__Task prompt__. Going down the data below, set down exactly the line with "Context (send_error : nat" and each line after it through the line with "s)) (lastSent s))"; no other lines.

Segment Start: Provided data

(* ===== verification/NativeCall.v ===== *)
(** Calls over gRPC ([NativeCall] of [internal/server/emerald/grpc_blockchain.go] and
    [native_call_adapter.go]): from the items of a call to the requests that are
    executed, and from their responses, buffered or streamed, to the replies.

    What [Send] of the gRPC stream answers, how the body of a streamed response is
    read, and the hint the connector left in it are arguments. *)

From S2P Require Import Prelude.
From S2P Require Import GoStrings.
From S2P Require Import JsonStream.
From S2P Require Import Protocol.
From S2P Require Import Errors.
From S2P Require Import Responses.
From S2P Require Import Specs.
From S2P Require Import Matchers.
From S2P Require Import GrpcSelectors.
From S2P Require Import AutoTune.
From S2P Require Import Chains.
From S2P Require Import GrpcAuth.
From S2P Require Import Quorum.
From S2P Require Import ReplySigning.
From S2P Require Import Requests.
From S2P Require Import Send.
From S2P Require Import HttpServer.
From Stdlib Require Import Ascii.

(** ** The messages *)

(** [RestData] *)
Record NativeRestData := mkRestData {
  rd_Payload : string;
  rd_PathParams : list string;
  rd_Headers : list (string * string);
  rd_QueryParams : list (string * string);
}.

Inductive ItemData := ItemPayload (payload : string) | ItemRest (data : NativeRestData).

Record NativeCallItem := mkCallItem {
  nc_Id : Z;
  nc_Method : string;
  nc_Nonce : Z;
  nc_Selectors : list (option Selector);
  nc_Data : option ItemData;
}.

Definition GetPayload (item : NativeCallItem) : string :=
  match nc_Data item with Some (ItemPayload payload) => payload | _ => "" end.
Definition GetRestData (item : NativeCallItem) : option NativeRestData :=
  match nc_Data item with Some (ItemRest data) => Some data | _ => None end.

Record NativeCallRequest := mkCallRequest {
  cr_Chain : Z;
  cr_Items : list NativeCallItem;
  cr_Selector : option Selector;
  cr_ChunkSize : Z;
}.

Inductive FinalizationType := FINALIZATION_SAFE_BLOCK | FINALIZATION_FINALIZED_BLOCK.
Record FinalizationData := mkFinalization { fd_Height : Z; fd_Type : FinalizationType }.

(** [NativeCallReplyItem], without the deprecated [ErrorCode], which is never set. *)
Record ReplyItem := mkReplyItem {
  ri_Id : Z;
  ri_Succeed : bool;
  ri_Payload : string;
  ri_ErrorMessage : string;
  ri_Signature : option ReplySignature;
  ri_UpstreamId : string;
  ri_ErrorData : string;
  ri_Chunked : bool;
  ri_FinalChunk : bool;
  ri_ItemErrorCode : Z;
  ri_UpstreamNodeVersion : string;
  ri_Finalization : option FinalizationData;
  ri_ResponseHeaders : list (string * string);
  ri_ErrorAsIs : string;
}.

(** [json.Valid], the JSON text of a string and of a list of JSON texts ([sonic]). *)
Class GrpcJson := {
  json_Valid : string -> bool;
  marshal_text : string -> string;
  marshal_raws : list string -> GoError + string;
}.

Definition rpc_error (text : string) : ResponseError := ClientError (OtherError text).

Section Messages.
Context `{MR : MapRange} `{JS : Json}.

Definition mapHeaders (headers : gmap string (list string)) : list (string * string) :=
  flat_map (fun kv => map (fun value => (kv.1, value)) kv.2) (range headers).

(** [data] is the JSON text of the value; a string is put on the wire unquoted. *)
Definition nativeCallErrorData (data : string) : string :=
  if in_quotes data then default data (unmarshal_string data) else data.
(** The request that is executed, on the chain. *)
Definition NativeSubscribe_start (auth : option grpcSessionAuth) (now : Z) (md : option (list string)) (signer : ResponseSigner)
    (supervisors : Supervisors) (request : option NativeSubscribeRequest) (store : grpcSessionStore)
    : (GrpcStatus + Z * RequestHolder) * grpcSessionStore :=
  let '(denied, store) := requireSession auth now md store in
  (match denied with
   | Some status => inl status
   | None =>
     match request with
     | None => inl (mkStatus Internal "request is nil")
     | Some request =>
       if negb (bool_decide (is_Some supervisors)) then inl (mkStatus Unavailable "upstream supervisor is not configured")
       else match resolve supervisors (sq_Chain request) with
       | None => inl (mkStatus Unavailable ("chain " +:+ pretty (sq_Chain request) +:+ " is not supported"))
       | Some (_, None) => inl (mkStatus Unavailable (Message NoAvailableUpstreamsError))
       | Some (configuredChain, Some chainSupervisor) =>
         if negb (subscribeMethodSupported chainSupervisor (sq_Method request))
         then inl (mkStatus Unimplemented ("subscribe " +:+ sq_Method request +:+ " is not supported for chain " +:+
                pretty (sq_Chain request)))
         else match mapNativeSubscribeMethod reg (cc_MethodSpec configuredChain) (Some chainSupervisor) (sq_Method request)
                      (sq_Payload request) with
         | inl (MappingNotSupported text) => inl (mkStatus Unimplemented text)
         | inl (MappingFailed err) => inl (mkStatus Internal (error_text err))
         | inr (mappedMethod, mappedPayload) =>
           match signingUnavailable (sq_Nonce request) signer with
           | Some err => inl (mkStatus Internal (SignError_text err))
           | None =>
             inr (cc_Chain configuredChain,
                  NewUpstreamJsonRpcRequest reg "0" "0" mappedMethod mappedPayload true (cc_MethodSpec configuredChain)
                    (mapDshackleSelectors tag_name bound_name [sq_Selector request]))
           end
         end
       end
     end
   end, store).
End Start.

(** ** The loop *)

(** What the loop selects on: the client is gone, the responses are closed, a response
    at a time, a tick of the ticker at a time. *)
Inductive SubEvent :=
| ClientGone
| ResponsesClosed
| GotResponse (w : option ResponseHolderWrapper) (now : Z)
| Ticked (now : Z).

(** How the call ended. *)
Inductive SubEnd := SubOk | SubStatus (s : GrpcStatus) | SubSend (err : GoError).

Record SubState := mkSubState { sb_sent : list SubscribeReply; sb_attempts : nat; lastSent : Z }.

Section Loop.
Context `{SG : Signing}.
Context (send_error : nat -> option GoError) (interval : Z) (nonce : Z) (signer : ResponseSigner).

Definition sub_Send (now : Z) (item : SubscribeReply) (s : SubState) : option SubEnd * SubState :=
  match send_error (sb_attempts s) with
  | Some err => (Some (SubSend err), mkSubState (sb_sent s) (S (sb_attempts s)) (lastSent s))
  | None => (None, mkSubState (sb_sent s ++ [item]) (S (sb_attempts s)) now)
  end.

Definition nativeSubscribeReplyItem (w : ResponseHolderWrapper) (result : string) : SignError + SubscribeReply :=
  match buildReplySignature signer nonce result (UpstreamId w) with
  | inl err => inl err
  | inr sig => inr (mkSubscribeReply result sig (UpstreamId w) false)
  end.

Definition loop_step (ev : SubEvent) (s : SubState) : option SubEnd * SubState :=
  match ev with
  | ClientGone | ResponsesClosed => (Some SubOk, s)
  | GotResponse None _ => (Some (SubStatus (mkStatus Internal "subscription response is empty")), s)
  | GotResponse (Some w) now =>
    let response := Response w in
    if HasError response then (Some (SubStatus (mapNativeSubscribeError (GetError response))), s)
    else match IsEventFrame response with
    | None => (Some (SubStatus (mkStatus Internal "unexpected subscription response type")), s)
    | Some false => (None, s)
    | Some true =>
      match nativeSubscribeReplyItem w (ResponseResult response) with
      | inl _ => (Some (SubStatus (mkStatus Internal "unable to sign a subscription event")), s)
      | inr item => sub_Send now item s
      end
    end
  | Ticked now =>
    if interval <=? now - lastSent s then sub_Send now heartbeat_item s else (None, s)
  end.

Segment End: Provided data

__Response for this exercise__.
Context (send_error : nat -> option GoError) (interval : Z) (nonce : Z) (signer : ResponseSigner).

Definition sub_Send (now : Z) (item : SubscribeReply) (s : SubState) : option SubEnd * SubState :=
  match send_error (sb_attempts s) with
  | Some err => (Some (SubSend err), mkSubState (sb_sent s) (S (sb_attempts s)) (lastSent s))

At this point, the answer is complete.